Have you seen that before? I would love to see a photo.


----------



## Blue Ridge Reef (Feb 10, 2008)

New driftwood often grows white funk from being submerged. Shrimp seem to find it delicious. But the emerged part may well be wood decay fungi of some sort. Would be interesting to put some in a petri dish. I too would like to see an updated photo of the green growth.


----------



## Streetwise (May 24, 2019)

I have seen the white stuff on some of my wood, but it would be neat to have a woodsy mushroom sprouting right above the waterline!


----------



## germanblueramlover (Jun 9, 2013)

Here it is.


----------



## Blue Ridge Reef (Feb 10, 2008)

It certainly looks like mold. Anything below the water surface?


----------



## germanblueramlover (Jun 9, 2013)

Nope - everything below is very nice looking! It's definitely not the same as the slimy coating you get on new wood underwater, I've seen that before.

I could try flooding over it, but now I'm a little worried in case it can grow underwater and would spread to my plants!


----------



## mgeorges (Feb 1, 2017)

germanblueramlover said:


> Here it is.


Looks like trichoderma, a very common household mold. It forms on fruit that's going bad, bread, etc.., and is harmless. I wouldn't be concerned about it one bit. If you want to treat it, you could spritz it with some H2O2.


----------



## germanblueramlover (Jun 9, 2013)

mgeorges said:


> Looks like trichoderma, a very common household mold. It forms on fruit that's going bad, bread, etc.., and is harmless. I wouldn't be concerned about it one bit.
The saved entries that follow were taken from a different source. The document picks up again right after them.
(** What a choice of pool says of the spending and of the pool. *)
Lemma choose_pool_sound policy spent class pool :
  choose_pool policy spent class = Ok (SPool pool) ->
  within_capacity policy spent /\ pool ∈ pools class /\ spent_on spent pool < capacity policy pool.
Proof.
  unfold choose_pool. intros (g & [Hv ->]%general_capacity_Ok & H)%result_bind_Ok.
  apply result_bind_Ok in H as (n & Ht & H). apply spending_total_Ok in Ht as (Hg & Hu & Hve & ->).
  destruct (_ || _) eqn:Eo in H; [done|]. bool_prop. split; [intros []; cbn in *; lia|].
  case_match; [done|]. destruct (List.find _ _) as [q|] eqn:Ef in H; [|done]. injection H as <-.
  apply List.find_some in Ef as [Hin Hlt]. split; [by apply list_elem_of_In|]. by destruct q; bool_prop; cbn in *.
Qed.

Lemma spent_on_spend s pool pool' :
  spent_on (Admission.spend s pool) pool' = spent_on s pool' + (if decide (pool = pool') then 1 else 0).
Proof. destruct pool, pool'; case_decide; cbn; done || lia. Qed.

Lemma maintains_record_charge db job campaign pool u db' s p row j :
  PInv db -> p_spending db !! campaign = Some s -> p_campaigns db !! campaign = Some row ->
  cm_effective_policy row = PolicyV2 p -> spent_on s pool < capacity p pool ->
  p_jobs db !! job = Some j -> j_campaign_id j = Some campaign -> pays_for j pool ->
  Admission.record_charge job campaign pool db = Ok (u, db') -> PInv db' /\ evolves_p db db'.
Proof.
  intros HI Hs Hr Hp Hlt Hj Hjc Hpay H. unfold Admission.record_charge in H.
  destruct (p_charges db !! job) as [?|] eqn:Ech; [done|]. injection H as <- <-.
  pose proof HI as []. pose proof inv_ledger as [He Hb Ho]. split; split; try done. cbn.
  assert (forall db1 c q, p_charges db1 = <[job := {| ch_campaign_id := campaign; ch_pool := pool |}]> (p_charges db) ->
    charges_of db1 c q = charges_of db c q + (if decide (campaign = c /\ pool = q) then 1 else 0)) as Hcount.
  { intros db1 c q E. by apply (charges_of_insert _ _ _ _ _ _ Ech E). }
  split; cbn.
  - intros c s' q H. rewrite Hcount by done. destruct (decide (campaign = c)) as [<-|Hn].
    + rewrite lookup_alter_eq, Hs in H. injection H as <-. rewrite spent_on_spend, (He _ _ q Hs).
      destruct (decide (pool = q)), (decide (campaign = campaign /\ pool = q)); naive_solver.
    + rewrite lookup_alter_ne in H by done. rewrite decide_False by naive_solver. rewrite (He _ _ q H). lia.
  - intros c s' H. destruct (decide (campaign = c)) as [<-|Hn].
    + rewrite lookup_alter_eq, Hs in H. injection H as <-. destruct (Hb _ _ Hs) as (row' & p' & Hr' & Hp' & Hv & Hw).
      assert (row' = row) as -> by congruence. assert (p' = p) as -> by congruence.
      exists row, p. split_and!; [done..|]. intros q. specialize (Hw q). rewrite spent_on_spend.
      destruct (decide (pool = q)) as [<-|]; lia.
    + rewrite lookup_alter_ne in H by done. by apply Hb.
  - intros job' ch [[<- <-]|[Hn H]]%lookup_insert_Some; cbn.
    + split; [|by exists j]. rewrite lookup_alter_eq, Hs. by eexists.
    + apply Ho in H as [[x Hx] Hrest]. split; [|done]. apply lookup_alter_is_Some. by eexists.
Qed.

Lemma get_campaign_Some repo id db c :
  get_campaign repo id db = Some c <-> p_campaigns db !! id = Some c /\ cm_repo_id c = repo.
Proof.
  unfold get_campaign. destruct (p_campaigns db !! id) as [x|]; cbn; [|naive_solver].
  case_match; bool_prop; naive_solver.
Qed.

Lemma get_job_Some repo id db j : get_job repo id db = Some j <-> p_jobs db !! id = Some j /\ j_repo_id j = repo.
Proof.
  unfold get_job. destruct (p_jobs db !! id) as [x|]; cbn; [|naive_solver].
  case_match; bool_prop; naive_solver.
Qed.

Lemma maintains_charge_raw repo job class now : maintains (Admission.charge_raw repo job class now).
Proof.
  intros db a db' HI H. unfold Admission.charge_raw in H. p_inv H.
  apply load_policy_Ok in Hs2 as (_ & row & Hr & Hrepo & Hp & Hv).
  case_match eqn:Eex.
  { revert H. apply maintains_reads; [|done]. reads_tac. }
  p_inv H. destruct a8 as [pool|]; [|by apply p_ret_Ok in H as [_ ->]].
  p_inv H. apply choose_pool_sound in Hs7 as (Hw & Hin & Hlt). apply get_job_Some in Hs as [Hj _].
  destruct (j_campaign_id a0) as [c|] eqn:Ec; [|done]. cbn in Hs0. injection Hs0 as ->.
  unfold Admission.get_spending_raw in Hs4. destruct (p_spending db !! a1) as [s|] eqn:Es; [|done]. cbn in Hs4.
  destruct (get_campaign _ a1 db); [|done]. cbn in Hs4. injection Hs4 as ->. bool_prop.
  eapply maintains_record_charge; try done. by exists class.
Qed.
#[export] Hint Resolve maintains_charge_raw maintains_initialize_raw : phase.

Lemma maintains_charge scope job class now : maintains (Admission.charge scope job class now).
Proof. unfold Admission.charge. maintains_tac. Qed.

Lemma maintains_initialize scope campaign : maintains (Admission.initialize scope campaign).
Proof. unfold Admission.initialize. maintains_tac. Qed.

#[export] Hint Extern 1 (maintains (Preparation.insert_row _)) => apply maintains_insert_row; done : phase.

Lemma maintains_preparation recipe_json scope campaign now :
  maintains (Preparation.create_preparation recipe_json scope campaign now).
Proof.
  unfold Preparation.create_preparation, Preparation.frozen_policy, Preparation.insert_job. maintains_tac.
Qed.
Thanks, that makes sense. I guess it's only harmful if you eat it, then! As long as letting it grow won't make veggies in the same airspace mold faster :frown2:

Would vinegar hurt it?


----------



## mgeorges (Feb 1, 2017)

germanblueramlover said:


> Thanks, that makes sense. I guess it's only harmful if you eat it, then! As long as letting it grow won't make veggies in the same airspace mold faster :frown2:
> 
> Would vinegar hurt it?


It's actually fine to eat, lol....or at least it hasn't killed me yet! Once it turns green, it has gone to spore, so at this point your trich spore count in your house will be "up", but we're talking in small ppm's here. Regardless, it doesn't matter too much since it's one of those molds that is always present. As long as the produce is fresh and healthy, no obvious cuts and what not, you'll be fine 

Not sure on vinegar, but H2O2 is very safe in small doses if that's your concern. I use it to spot treat algae in my tanks when I get tired of looking at it haha. A couple drops, or using a spray bottle, will kill that off quickly and not have any impact on your tank.


----------



## germanblueramlover (Jun 9, 2013)

mgeorges said:


> Not sure on vinegar, but H2O2 is very safe in small doses if that's your concern. I use it to spot treat algae in my tanks when I get tired of looking at it haha. A couple drops, or using a spray bottle, will kill that off quickly and not have any impact on your tank.



Not worried about safety - just vinegar would be more useful for me to have in for cooking, and I could spare a few drops for this purpose! H2O2 doesn't have too many other uses - at least that are relevant to me


----------



## mgeorges (Feb 1, 2017)

germanblueramlover said:


> Not worried about safety - just vinegar would be more useful for me to have in for cooking, and I could spare a few drops for this purpose! H2O2 doesn't have too many other uses - at least that are relevant to me


Give it a shot and report back if you've got vinegar on hand. Worst case scenario, the mold will gain super powers overnight and begin consuming everything in sight...kinda like The Blob. 

Yikes.

Good luck! :grin2:


----------



## germanblueramlover (Jun 9, 2013)

Well, I ended up topping up the jar instead and flooding the mold. Fingers crossed there's no trouble with that, and it doesn't like getting drowned! There's a delightful (/s) little blue-green sheen on the surface from the spores...


----------